Sur deux films mineurs :
* American Madness (La Ruée) de Frank Capra (1932).
* Red Ensign (Le Pavillon rouge) de Michael Powell (1933).



 

Alors que la dépression économique occupe l’actualité extra-cinématographique en 2009, le cinéphile a pu découvrir deux productions particulièrement pertinentes prenant pour sujet la crise de 29 aux États-Unis et en Grande-Bretagne, tournées sur le vif : American Madness (La Ruée) de Frank Capra (1932) et Red Ensign (Le Pavillon rouge) de Michael Powell (1933). (1)


 


 

Ce ne sont ni les meilleurs films de leurs auteurs (2), ni les œuvres emblématiques entretenant un rapport direct avec la crise de 29, du type L’Argent de Marcel L’Herbier (3), ou bien Notre pain quotidien (Our Daily Bread) de King Vidor (1934) et Les Raisins de la colère (The Grapes of Wrath) de John Ford (1939), deux tableaux puissants de la grande dépression et du New Deal aux USA.


 

Ce ne sont pas non plus, d’une manière plus générale, des films sociaux comme ceux de la Warner, par exemple Je suis un évadé (I Am a Fugitive from a Chain Gang) de Mervyn LeRoy (1932), des peintures de la classe ouvrière comme Furie noire (Black Fury) de Michael Curtiz (1935), des réquisitoires contre le fléau du lynchage comme Furie (Fury) de Fritz Lang (1936).

On n’oublie pas le comique des Temps modernes (Modern Times) de Charlie Chaplin (1936) et, inversement, le pessimisme du mélodrame comme Ceux de la zone (Man’s Castle) de Frank Borzage (1933) et Histoire d’un amour (Back Street) de John M. Stahl (1932).
Ni le film noir urbain comme Le Petit César (Little Caesar) de Mervyn LeRoy (1931) et L’Ennemi public (The Public Enemy) de William Wellman (1931).
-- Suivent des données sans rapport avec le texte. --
(** Replies of calls that all succeed. *)
Definition good_open : open_replies := OpenReplies None true true.
Definition good_io : list io_reply := [io_count (Z.to_nat 9000)].
Definition good_quarantine : quarantine_replies := QuarantineReplies good_open true good_io true.
Definition good_scan : scan_replies :=
  ScanReplies good_open true true good_io (λ _, true) (λ _, good_quarantine).
Definition good_sync : sync_replies := SyncReplies true true.
Definition good_compact : compact_replies :=
  CompactReplies true good_open (concat (repeat good_io 9)) true true true good_sync true.
Definition good_checkpoint : checkpoint_replies := CheckpointReplies good_scan true good_compact.
Definition good_append : append_replies := AppendReplies true good_open true good_io true.
Definition good_init : init_replies :=
  InitReplies true true true true true true good_open good_sync good_scan good_compact true.
(** A small character. *)
Definition small_snapshot : player_snapshot :=
  PlayerSnapshot 7 5 12 1 0 3001 65536 [] [] (replicate 5 0) (replicate 14 0) [] [] [] [] [] [] []
    [] [] [] [] [] true [] None.
Definition small_file : list byte := Eval vm_compute in
  match player_snapshot_encode small_snapshot with Ok bs => bs | Err _ => [] end.

Lemma small_snapshot_typed : player_snapshot_typed small_snapshot.
Proof.
  split; [repeat split; by vm_compute|].
  constructor; cbn; repeat constructor; cbn; unfold fits, sfits; try lia; done.
Qed.

(** The device takes a hundred bytes and then fails. *)
Definition torn_append : append_replies := AppendReplies true good_open true [io_count 100] true.

Definition sample_place (name : string) : string := file_in "/j" name.
Definition sample_journal (data : list byte) : journal :=
  Journal "/j" (sample_place JOURNAL_FILE_NAME) (sample_place JOURNAL_QUARANTINE_NAME)
    100000 0 0 {no_health with h_initialized := true}
    {[ sample_place JOURNAL_FILE_NAME := Node regular_file 1000 1 private_mode data ]}.

(** An append that fails can lose the next one.  The failed write leaves a beginning of
    a frame, which is not cut off again; the next append succeeds behind it, and the
    player may log out; but the torn header claims the bytes of the good frame, the
    checksum fails and the scan sets all of it aside, reporting success and no frame. *)
Theorem save_journal_torn_append_loses :
  ∃ j j1 j2 j3 s torn fine r,
    holds j [] ∧ player_snapshot_typed s
    ∧ player_save_journal_append torn 8000 s j = (io_failure, j1)
    ∧ player_save_journal_append fine 9000 s j1 = (journal_ok, j2)
    ∧ scan_journal r j2 = (journal_ok, [], j3)
    ∧ quarantined j3 = records j2.
Proof.
  assert (let o1 := player_save_journal_append torn_append 8000 small_snapshot (sample_journal []) in
          let o2 := player_save_journal_append good_append 9000 small_snapshot o1.2 in
          let o3 := scan_journal good_scan o2.2 in
          o1.1 = io_failure ∧ o2.1 = journal_ok ∧ o3.1 = (journal_ok, [])
          ∧ quarantined o3.2 = records o2.2) as R by by vm_compute.
  destruct (player_save_journal_append torn_append _ _ _) as [e1 j1] eqn:E1. cbn [fst snd] in R.
  destruct (player_save_journal_append good_append _ _ _) as [e2 j2] eqn:E2. cbn [fst snd] in R.
  destruct (scan_journal good_scan j2) as [e3 j3] eqn:E3. cbn [fst snd] in R.
  destruct R as (-> & -> & -> & Q).
  exists (sample_journal []), j1, j2, j3, small_snapshot, torn_append, good_append, good_scan.
  split; [by repeat split; constructor|]. split; [exact small_snapshot_typed|].
  split; [exact E1|]. split; [exact E2|]. split; [exact E3|exact Q].
Qed.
Ces films n’ont rien à voir, non plus, avec les films allemands précédant la crise comme La Rue sans joie (Die Freudlose Gasse) de G. W. Pabst (1925), en fait situé pendant la première crise inflationniste de 1923-1924)

Ni avec des films contemporains de la dite crise, comme Ventres glacés (Kühle Wampe) de Slatan Dudow (1932), M. le maudit (M. ein Stadt sucht ein Mörder) de Fritz Lang (1931), ou les films français de René Clair comme À nous la liberté (1932) et Le Dernier Milliardaire (1934) ou ceux précédant juste le Front populaire, Le Crime de Monsieur Lange de Jean Renoir (1935) et La Belle Équipe de Julien Duvivier (1936).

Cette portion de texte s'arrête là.